What to do » Search the records for the string "eapply", and show each line where it appears.

Source data »

(** ** Trimming *)

Lemma first_free_move a l e e' en en' c c' x x' : Forall blk_ok l → 0 < e →
  (if first_free a (l ++ (e, Some c) :: (en, None) :: x) =? a + total l + e
   then a + total l + e' else first_free a (l ++ (e, Some c) :: (en, None) :: x))
  = first_free a (l ++ (e', Some c') :: (en', None) :: x').
Proof.
  intros Hl He. revert a. induction Hl as [|[e0 [xs|]] l [H0 _] Hl IH]; intros a;
    cbn [app first_free total fst] in *.
  - rewrite Z.add_0_r, Z.eqb_refl. done.
  - rewrite Z.add_assoc. apply IH.
  - pose proof (total_blocks l Hl). rewrite (proj2 (Z.eqb_neq _ _)); [done|lia].
Qed.
Lemma first_free_insert a l e e' en' c c' x : Forall blk_ok l → Forall blk_ok x → 0 < e' < e →
  (if a + total l + e' <? first_free a (l ++ (e, Some c) :: x)
   then a + total l + e' else first_free a (l ++ (e, Some c) :: x))
  = first_free a (l ++ (e', Some c') :: (en', None) :: x).
Proof.
  intros Hl Hx He. revert a. induction Hl as [|[e0 [xs|]] l [H0 _] Hl IH]; intros a;
    cbn [app first_free total fst] in *.
  - pose proof (first_free_bounds (a + e) x Hx). rewrite (proj2 (Z.ltb_lt _ _)); lia.
  - rewrite Z.add_assoc. apply IH.
  - pose proof (total_blocks l Hl). rewrite (proj2 (Z.ltb_ge _ _)); [done|lia].
Qed.
Lemma first_free_same a l e c c' x :
  first_free a (l ++ (e, Some c) :: x) = first_free a (l ++ (e, Some c') :: x).
Proof. revert a. induction l as [|[e0 [xs|]] l IH]; intros a; cbn; auto. Qed.

Lemma data_take r a xs n : data_at r a xs → data_at r a (take n xs).
Proof. intros H i x [Hx _]%lookup_take_Some. by apply H. Qed.

(** The two cases that change something: a free remainder of extent [en'] follows the block. *)
Lemma trim_split_spec r pre e xs n sz q next post :
  links r 0 0 pre → block_at r (last_addr 0 0 pre) (total pre) (e, Some xs) → rep r q next post →
  Forall blk_ok pre → Forall blk_ok post → 12 <= sz → total pre + sz + 28 <= next →
  Z.of_nat (length (take n xs)) <= sz → next + total post = MEM_SIZE_ALIGNED →
  ∃ r', link_remainder false (total pre) (total pre + 8 + sz) next r = Some r' ∧
    rep r' 0 0 (pre ++ (sz + 8, Some (take n xs)) ::
                  (next - (total pre + 8 + sz), None) :: post).
Proof.
  intros Hpre [Hh Hd] Hpost Hokp Hok Hsz Hnx Hlen Ht. cbn [fst used_of snd] in *.
  pose proof (total_blocks pre Hokp). pose proof (total_blocks post Hok).
  set (ptr := total pre) in *. set (p := last_addr 0 0 pre) in *.
  destruct (link_remainder_spec false r ptr (ptr + 8 + sz) next _ _ _ _ post Hh Hpost)
    as (r' & -> & Hp' & Hm2 & Hr' & T); [done|done|lia..|].
  exists r'. split; [done|]. apply heap_rep_app. rewrite Z.add_0_l. split.
  { eapply heap_links_frame; [exact T|done|fold ptr; apart|done]. }
  fold ptr p. cbn [rep fst]. unfold used_of, block_at; cbn [fst snd].
  replace (ptr + (sz + 8)) with (ptr + 8 + sz) by lia.
  replace (ptr + 8 + sz + (next - (ptr + 8 + sz))) with next by lia.
  split; [split; [done|]|by split].
  eapply data_frame; [exact T|by apply data_take|apart].
Qed.
Lemma remainder_ok e sz xs : e mod 4 = 0 → sz mod 4 = 0 → 12 <= sz → sz + 28 <= e →
  Z.of_nat (length xs) <= sz → blk_ok (sz + 8, Some xs) ∧ blk_ok (e - sz - 8, None).
Proof.
  intros He Hs ? ? ?. assert (E : (sz + 8) mod 4 = 0) by (rewrite Z.add_mod, Hs by lia; done).
  split; (split; [cbn; lia|split; [|cbn; unfold SIZEOF_STRUCT_MEM; lia || done]]); cbn; [done|].
  replace (e - sz - 8) with (e - (sz + 8)) by lia. by rewrite Zminus_mod, He, E.
Qed.
Lemma take_block_rep h pre e xs n post : heap_rep h (pre ++ (e, Some xs) :: post) →
  heap_rep h (pre ++ (e, Some (take n xs)) :: post).
Proof.
  intros [Hr Ht Hok Hc Hl Ha]. apply blocks_mid in Hok as (Hp & (He & Hm & Hx) & Hq).
  split; [| | | | |done].
  - apply heap_rep_app in Hr as (Hp' & [Hh Hd] & Hr). apply heap_rep_app. split; [done|]. split; [|done].
    split; [done|by apply data_take].
  - rewrite <- Ht, !heap_total_app. done.
  - apply blocks_mid. split_ands; [done| |done]. split; [done|split; [done|]]. cbn in *. rewrite length_take. lia.
  - apply heap_coalesced_app in Hc as [Hc1 Hc2]. by apply heap_coalesced_app.
  - rewrite Hl. apply first_free_same.
Qed.

Lemma trimmed_heap_rep ram r pre E sz xs post (bl := pre ++ (sz + 8, Some xs) :: (E - sz - 8, None) :: post) :
  rep r 0 0 bl → Forall blk_ok pre → Forall blk_ok post → total pre + E + total post = MEM_SIZE_ALIGNED →
  12 <= sz → sz mod 4 = 0 → E mod 4 = 0 → sz + 28 <= E → Z.of_nat (length xs) <= sz →
  coalesced false pre → coalesced true post →
  0 < ram ∧ ram mod 4 = 0 ∧ ram + RAM_HEAP_SIZE <= 2 ^ 32 →
  heap_rep (MkHeap ram r (first_free 0 bl)) bl.
Proof.
  intros Hr Hp Hq Ht Hsz Hm HE Hle Hx Hc1 Hc2 Ha.
  destruct (remainder_ok E sz xs) as [H1 H2]; [done..|].
  split; [done| | | |done|done].
  - unfold bl. rewrite heap_total_app. cbn. lia.
  - apply blocks_mid. split_ands; [done..|by constructor].
  - apply heap_coalesced_app. split; [done|]. cbn. by rewrite andb_false_r.
Qed.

Task output »
  { eapply heap_links_frame; [exact T|done|fold ptr; apart|done]. }
  eapply data_frame; [exact T|by apply data_take|apart].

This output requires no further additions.